The Architecture of “Yes”


A three letter word that can change your world.

The things we say “yes” to establish a foundation and then become the architecture of our lives.

The “yes” to stick to the ethical and honest road when those around you are taking the low road and calling it moral relativity.

The “yes” said in a covenant commitment to love, honor and cherish one person for all the days of your life.

The “yes” to an opportunity to move to a different city or take a new job that alters your life in unimaginable ways.

The “yes” to give of your time, talents and money when there’s no chance of being repaid.

The “yes” to help someone in need that leaves a permanent imprint on your heart.

It makes me think hard about what I will say “yes” to.

In our busy, fast-paced culture, we all know there are things we have to say “No” to. I’ve even taught on the importance of a “to don’t” list to facilitate focus. There’s a plethora of classes on time management and most of us learned in the crucible of an over-extended schedule how to say “no”. Indeed, there’s a fine art to learning how to set boundaries that define the difference between being busy and being productive.

But it’s the “yeses” that mold our days, shape our years and determine our destiny.

Would your priorities change if you knew your days were numbered? I recently had the opportunity to listen to passionate words of wisdom from a thirty seven year old mother who’s advanced cancer diagnosis had given her an expectancy of only three to four more months on this earth.

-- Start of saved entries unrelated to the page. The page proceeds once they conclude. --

(* ===== verification/LegacyHostFacts.v ===== *)
(** * Host functions of the two generations

    What it means that a host function of the first generation and one of the new VM do the
    same, and the rules by which two bodies are compared step by step. *)
From stdpp Require Import base list numbers option strings.
From Stdlib Require Import ZArith Lia.
From S2P Require Import Prelude Types Memory MemoryFacts StackMgr Runtime EngineFuel HostFunc HostFuncFacts.
From S2P Require Import LegacyRuntime LegacySim.
#[local] Open Scope Z_scope.

(** ** Outcomes

    [covers x y]: where both are defined, they are the same. *)
Definition covers {A S} (x y : res A * S) : Prop :=
  match x.1, y.1 with Undef _, _ | _, Undef _ => True | _, _ => x = y end.

Lemma covers_refl {A S} (x : res A * S) : covers x x.
Proof. unfold covers. by destruct (x.1). Qed.
Lemma covers_eq {A S} (x y : res A * S) : x = y -> covers x y.
Proof. intros ->. apply covers_refl. Qed.

Section Memory.
Implicit Types m : MemoryInstance.

Lemma length_test n : 0 <= n -> (n =? 0) = negb (0 <? n).
Proof. intros. destruct (Z.eqb_spec n 0), (Z.ltb_spec 0 n); try done; lia. Qed.

(** The tail of an operation, once the size is checked. *)
Lemma checked_agree {A} (k k' : M MemoryInstance A) Offset Length m :
  (forall m', covers (k m') (k' m')) ->
  covers ((LMem.checkDataSize Offset Length ;;; k) m) ((requireDataSize Offset Length ;;; k') m).
Proof.
  intros Hk. unfold bind. rewrite checkDataSize_agree.
  destruct (requireDataSize Offset Length m) as [[] m']; [apply Hk|by apply covers_refl..].
Qed.

Lemma getBytes_agree Offset Length m : 0 <= Length ->
  covers (LMem.getBytes [] Offset Length m) (getBytes Offset Length m).
Proof.
  intros HL. apply checked_agree. intros m'. rewrite length_test by done.
  destruct (0 <? Length); cbn [negb]; [|apply covers_refl]. unfold covers. rewrite !bind_get. unfold bind, lift.
  by destruct (read_range _ _ _).
Qed.
Lemma getArray_agree Offset Length rev m : 0 <= Length ->
  covers (LMem.getArray Offset Length rev m) (getArray Offset Length rev m).
Proof.
  intros HL. apply checked_agree. intros m'. rewrite length_test by done.
  destruct (0 <? Length); apply covers_refl.
Qed.
Lemma setArray_agree Arr Offset Length rev m : 0 <= Length ->
  covers (LMem.setArray Arr Offset Length rev m) (setArray Arr Offset Length rev m).
Proof.
  intros HL. apply checked_agree. intros m'. rewrite length_test by done.
  destruct (0 <? Length); apply covers_refl.
Qed.

(** A copy of no bytes from the end of the vector is the one case that differs. *)
Lemma setBytes_agree Slice Offset Start Length m :
  0 < Length ->
  covers (LMem.setBytes Slice Offset Start Length m) (setBytes Slice Offset Start Length m).
Proof.
  intros H0. apply checked_agree. intros m'.
  rewrite (proj2 (Z.ltb_lt 0 Length)), (proj2 (Z.eqb_neq Length 0)) by lia.
  set (n := sizeZ Slice). assert (0 <= n) by (unfold n, sizeZ; lia).
  destruct (Z.lt_ge_cases n (Start + Length)) as [Hn|Hn].
  - assert (read_range Start Length Slice = Undef UB_vector) as Hr.
    { unfold read_range. fold n. by rewrite (proj2 (Z.leb_gt (Start + Length) n)). }
    destruct (_ || _), (_ || _); unfold covers; rewrite ?bind_get; unfold bind, lift; by rewrite ?Hr.
  - rewrite (proj2 (Z.ltb_ge n Start)), (proj2 (Z.leb_gt n Start)), andb_false_r by lia.
    apply covers_refl.
Qed.
(* ===== verification/LegacyWorld.v ===== *)
(** * The first generation VM with its host functions: include/vm/envmgr.h, lib/vm/vm.cpp

    The table of the environment manager holds the two environments; the functions
    [prepareVMHost] registers are those of LegacyEEI.v and LegacyWasi.v. *)
From stdpp Require Import base list numbers option strings.
From Stdlib Require Import ZArith Lia.
From S2P Require Import Prelude Types Memory FileMgr HostFunc EEI EEIGas Wasi WasiFacts.
From S2P Require Import CString LegacyRuntime LegacyWorker LegacyExecutor LegacyVM LegacyFacts LegacyEEI LegacyWasi.
#[local] Open Scope Z_scope.

Module LWorld.
Section World.
Context {E X : Type} (os : OS X) (host : evmc_host_interface E) (keccak256 : list Z -> list Z).

Record World : Type := mkWorld { wEVM : EVMEnvironment E; wWasi : WasiState X }.
Definition set_wEVM (e : EVMEnvironment E) (w : World) : World := mkWorld e (wWasi w).
Definition set_wWasi (s : WasiState X) (w : World) : World := mkWorld (wEVM w) s.

(** The environments the constructor of the manager makes; without WASI no directory is
    opened. *)
Definition newEnvironments (Config : Cfg.Configure) (o : X) : World :=
  mkWorld newEVMEnvironment
    (if Cfg.hasVMType Cfg.Wasi Config then LWasi.newWasiEnvironment os o
     else mkWasi (mkWasiEnv None [] [] 0) o).

Definition makeVM (Config : Cfg.Configure) (o : X) : res (LVM.VM World) :=
  LVM.newVM Config (newEnvironments Config o).

Definition execute `{HexLib} (fs : list Z -> option (list Z)) :=
  LVM.execute (LEEI.EEIFuncs wEVM set_wEVM host keccak256) (LWasi.WasiFuncs os wWasi set_wWasi) fs.

End World.
Arguments World : clear implicits.
End LWorld.

(** ** A contract

    [f] calls [useGas] with the amount 70000, and then with 2^64 - 60000. *)
Definition gas_contract : list Z :=
  [0;97;115;109;1;0;0;0; 1;8;2; 96;1;126;0; 96;0;0;
   2;19;1; 8;101;116;104;101;114;101;117;109; 6;117;115;101;71;97;115; 0;0;
   3;2;1;1; 5;3;1;0;1; 7;5;1;1;102;0;1;
   10;16;1;14;0; 66;240;162;4; 16;0; 66;160;171;124; 16;0; 11].

Definition gas_config : Cfg.Configure := Cfg.addVMType Cfg.Ewasm Cfg.newConfigure.

Definition gas_run : res LVM.VMErrCode * Z :=
  match LWorld.makeVM example_os gas_config ([], []) with
  | Ok v =>
      let v := (LVM.setCode gas_contract v).2 in
      let v := (LVM.setCostLimit 100000 v).2 in
      let '(r, v') := @LWorld.execute Ledger Tape example_os example_host example_hash hex_lib
                        (fun _ => None) 100 [102] v in
      (r, Env.CostSum (LVM.envMgr v'))
  | _ => (NoFuel, 0)
  end.

(** The VM reports success, with 10000 used of the limit of 100000. *)
Example gas_run_mints : gas_run = (Ok LVM.VMSuccess, 10000).
Proof. vm_compute. reflexivity. Qed.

In talking about finishing well, she noted that she is saying “yes” much more often than she’s saying “no” to her family. She became very focused and conserved her energy for the truly important things in living every day. She finished well and left a legacy.

I love people, I thrive on learning and exploring ideas, and am fascinated by new places and experiences. I simply hate to miss out on anything. If I could do the impossible of being in multiple places at one time, I would. But that’s not reality. I have to choose and so do you.

I’ve learned that just because I’m asked doesn’t mean I should say yes. Just because I’m capable of doing something doesn’t mean I should take that task on.

As a recovering people-pleaser, I’ve learned that to say yes just to gain another’s approval is the wrong reason. That’s a prescription for frustration.

So how do you weigh the options and make wise decisions? Run the question through this simple test of asking key questions.

Four foundational time management questions:
1. Does this activity correlate with my top three goals this year?

2. Am I in my zone and contributing in a unique way with this?

3. Does this commitment support the people that are most important in my life?

4. Is this investment of time in line with my identity and calling?

If the opportunity before you doesn’t earn at least three of four possible yeses in this test, a NO is most likely in order. Give yourself time to think through a “yes”. I’ve learned the hard way that a quick response, without getting all the information, might cost more than I’m willing to pay. It’s more important to honor your word than to give a hasty answer.

The architecture of of a well-placed “Yes” can be the foundation for constructing an amazing life.